**ASSIGNMENT**: Up to and including the line containing "Open Scope Z_scope.", set down each line of the entries below exactly, starting from the first, and leave out the rest.

(Stored items)
(** * NATS Streaming subscriber of watermill: configuration, delivery
      pipeline and shutdown

    A model of [message/infrastructure/nats/subscriber.go].  The
    configuration functions are plain functions on a record.  The methods of
    [StreamingSubscriber] run in goroutines that share the subscriber's
    fields, channels, wait groups and the broker connection; each method is
    written as a program over the operations it performs on that shared
    state, and a machine interleaves the goroutines one operation at a
    time. *)

From Stdlib Require Import ZArith String Lia.
From stdpp Require Import base option list strings.

Open Scope Z_scope.

(** ** Values of the Go program *)

(** A Go [error] value that is not nil; [option error] is a Go [error]. *)
Definition error := string.

(** [errors.New]. *)
Definition errors_New (msg : string) : error := msg.

(** [errors.Wrap]: nil stays nil, a cause is prefixed with the message. *)
Definition errors_Wrap (err : option error) (msg : string) : option error :=
  match err with
  | None => None
  | Some cause => Some (msg +:+ ": " +:+ cause)
  end.

(** [time.Duration] counts nanoseconds in an int64. *)
Definition Duration := Z.
Definition Second : Duration := 1000000000.

(** [context.Context] values the subscriber meets: the background context,
    a scope the caller made (and may cancel), and the children that
    [context.WithCancel] derives.  The nil context is not among them: the
    callers of [Subscribe] are taken to pass a context they made. *)
Inductive Context : Type :=
| Background
| Scope (n : nat)
| WithCancelOf (parent : Context) (uid : nat).

(** [*stan.Msg], the broker's message. *)
Record StanMsg : Type := { Sequence : nat; Data : string }.

(** [*message.Message]. *)
Record Message : Type := { UUID : string; Payload : string; msg_ctx : Context }.

(** [msg.SetContext(ctx)]. *)
Definition SetContext (msg : Message) (ctx : Context) : Message :=
  {| UUID := UUID msg; Payload := Payload msg; msg_ctx := ctx |}.

(** [stan.Option] and [stan.SubscriptionOption]: the options the subscriber
    builds itself, and opaque ones the user passes in. *)
Inductive StanOption : Type :=
| NatsURL (url : string)
| CustomOption (tag : nat).

Inductive SubscriptionOption : Type :=
| SetManualAckMode
| AckWait (t : Duration)
| DurableNameOption (name : string)
| CustomSubscriptionOption (tag : nat).

(** The [Unmarshaler] interface: its one method [Unmarshal]. *)
Definition UnmarshalerT := StanMsg -> Message + error.

(** ** Configuration *)

Record StreamingSubscriberConfig : Type := {
  ClusterID : string;
  ClientID : string;
  QueueGroup : string;
  DurableName : string;
  SubscribersCount : Z;
  CloseTimeout : Duration;
  AckWaitTimeout : Duration;
  StanOptions : list StanOption;
  StanSubscriptionOptions : list SubscriptionOption;
  Unmarshaler : option UnmarshalerT
}.

Definition string_is_empty (s : string) : bool :=
  match s with EmptyString => true | String _ _ => false end.

(** [func (c *StreamingSubscriberConfig) setDefaults()]: the receiver is
    updated in place, here the updated record is returned. *)
Definition setDefaults (c : StreamingSubscriberConfig) : StreamingSubscriberConfig :=
  let count := if SubscribersCount c <=? 0 then 1 else SubscribersCount c in
  let closeT := if CloseTimeout c <=? 0 then Second * 30 else CloseTimeout c in
  let ackT := if AckWaitTimeout c <=? 0 then Second * 30 else AckWaitTimeout c in
  let opts := StanSubscriptionOptions c ++ [SetManualAckMode; AckWait ackT] in
  let opts :=
    if string_is_empty (DurableName c) then opts
    else opts ++ [DurableNameOption (DurableName c)] in
  {| ClusterID := ClusterID c;
     ClientID := ClientID c;
     QueueGroup := QueueGroup c;
     DurableName := DurableName c;
     SubscribersCount := count;
     CloseTimeout := closeT;
     AckWaitTimeout := ackT;
     StanOptions := StanOptions c;
     StanSubscriptionOptions := opts;
     Unmarshaler := Unmarshaler c |}.

(** [func (c *StreamingSubscriberConfig) Validate() error]. *)
Definition Validate (c : StreamingSubscriberConfig) : option error :=
  match Unmarshaler c with
  | None => Some (errors_New "StreamingSubscriberConfig.Unmarshaler is missing")
  | Some _ =>
    if string_is_empty (QueueGroup c) && (1 <? SubscribersCount c)
    then Some (errors_New
      ("to set StreamingSubscriberConfig.SubscribersCount " +:+
       "you need to also set StreamingSubscriberConfig.QueueGroup, " +:+
       "in other case you will receive duplicated messages"))
    else None
  end.

(** ** Operations of a goroutine *)

Definition ChanId := nat.
Definition SubId := nat.

Inductive Level : Type := LTrace | LDebug | LInfo | LError.

(** [watermill.LogFields]. *)
Inductive LogValue : Type := LInt (z : Z) | LStr (s : string).
Definition LogFields := list (string * LogValue).

(** The two wait groups of the subscriber. *)
Inductive WaitGroupName : Type := WgOutputs | WgProcessing.

(** The cases of the three [select] statements. *)
Inductive Branch : Type :=
| BClosing      (* <-s.closing *)
| BCtxDone      (* <-ctx.Done() *)
| BSend         (* output <- msg *)
| BAcked        (* <-msg.Acked() *)
| BNacked       (* <-msg.Nacked() *)
| BTimeout.     (* <-time.After(...) *)

(** What a method hands back to its caller. *)
Inductive Value : Type :=
| VUnit
| VError (err : option error)
| VChan (out : option ChanId) (err : option error)
| VSubscriber (sub : option StreamingSubscriberConfig) (err : option error).

(** One operation on the shared state, indexed by the type of its answer. *)
Inductive Op : Type -> Type :=
(* s.logger *)
| Log (lvl : Level) (msg : string) (err : option error) (fields : LogFields) : Op unit
(* s.subsLock *)
| Lock : Op unit
| Unlock : Op unit
(* s.closed, s.subs *)
| ReadClosed : Op bool
| SetClosed : Op unit
| AppendSub (sub : SubId) : Op unit
(* channels *)
| MakeChan : Op ChanId
| CloseClosing : Op unit
| CloseChan (c : ChanId) : Op unit
(* s.outputsWg, s.processingMessagesWg *)
| WgAdd (wg : WaitGroupName) (delta : Z) : Op unit
| WaitGroupTimeout (wg : WaitGroupName) (timeout : Duration) : Op bool
(* select statements *)
| SelectClosingOrDone (ctx : Context) : Op Branch
| SelectSendOrClosing (output : ChanId) (msg : Message) : Op Branch
| SelectResolution (msg : Message) (timeout : Duration) : Op Branch
(* context *)
| WithCancel (parent : Context) : Op Context
| CancelCtx (ctx : Context) : Op unit
(* the broker client *)
| Connect (cluster client : string) (opts : list StanOption) : Op (option error)
| SubClose (sub : SubId) : Op (option error)
| ConnClose : Op (option error)
| Ack (m : StanMsg) : Op (option error)
(* s.config.Unmarshaler *)
| Unmarshal (u : UnmarshalerT) (m : StanMsg) : Op (Message + error)
(* a run-time panic of the goroutine itself *)
| Crash (msg : string) : Op unit.

(** A goroutine: what is left of its body.  [Do o k] performs [o] and goes
    on with [k] applied to the answer, [Go child k] is the [go] statement,
    [StanSubscribe] is [conn.Subscribe] ([qgroup = None]) or
    [conn.QueueSubscribe] with the callback the broker will run. *)
Inductive Proc : Type :=
| Return (v : Value)
| Do {X : Type} (o : Op X) (k : X -> Proc)
| Go (child : Proc) (k : Proc)
| StanSubscribe (topic : string) (qgroup : option string)
    (cb : StanMsg -> Proc) (opts : list SubscriptionOption)
    (k : SubId + error -> Proc).

Declare Scope proc_scope.
Delimit Scope proc_scope with proc.
Bind Scope proc_scope with Proc.

Notation "x <- o ;; k" := (Do o (fun x => k))
  (at level 100, o at next level, right associativity) : proc_scope.
Notation "o ;; k" := (Do o (fun _ => k))
  (at level 100, right associativity) : proc_scope.
Notation "'go' child ;; k" := (Go child k)
  (at level 100, child at next level, right associativity) : proc_scope.

Open Scope proc_scope.

(** ** The shared state *)

(** A subscription as the broker holds it. *)
Record Subscription : Type := {
  sub_topic : string;
  sub_group : option string;
  sub_cb : StanMsg -> Proc;
  sub_opts : list SubscriptionOption;
  sub_open : bool
}.

(** The fields of [StreamingSubscriber] ([subs], [subsLock], [closed],
    [closing], the two wait groups), the channels made so far ([true] once
    closed), the cancelled contexts, and the broker's side of [conn]. *)
Record State : Type := {
  subs : list SubId;
  subsLock : bool;
  closed : bool;
  closing : bool;
  outputsWg : Z;
  processingMessagesWg : Z;
  chans : list bool;
  ctx_next : nat;
  ctx_cancelled : list nat;
  scopes_cancelled : list nat;
  conn_open : bool;
  broker_subs : list Subscription
}.

Definition set_subs (v : list SubId) (s : State) : State :=
  Build_State v (subsLock s) (closed s) (closing s) (outputsWg s)
    (processingMessagesWg s) (chans s) (ctx_next s) (ctx_cancelled s)
    (scopes_cancelled s) (conn_open s) (broker_subs s).

Definition set_subsLock (v : bool) (s : State) : State :=
  Build_State (subs s) v (closed s) (closing s) (outputsWg s)
    (processingMessagesWg s) (chans s) (ctx_next s) (ctx_cancelled s)
    (scopes_cancelled s) (conn_open s) (broker_subs s).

**EXERCISE OUTPUT**:
(** * NATS Streaming subscriber of watermill: configuration, delivery
      pipeline and shutdown

    A model of [message/infrastructure/nats/subscriber.go].  The
    configuration functions are plain functions on a record.  The methods of
    [StreamingSubscriber] run in goroutines that share the subscriber's
    fields, channels, wait groups and the broker connection; each method is
    written as a program over the operations it performs on that shared
    state, and a machine interleaves the goroutines one operation at a
    time. *)

From Stdlib Require Import ZArith String Lia.
From stdpp Require Import base option list strings.

Open Scope Z_scope.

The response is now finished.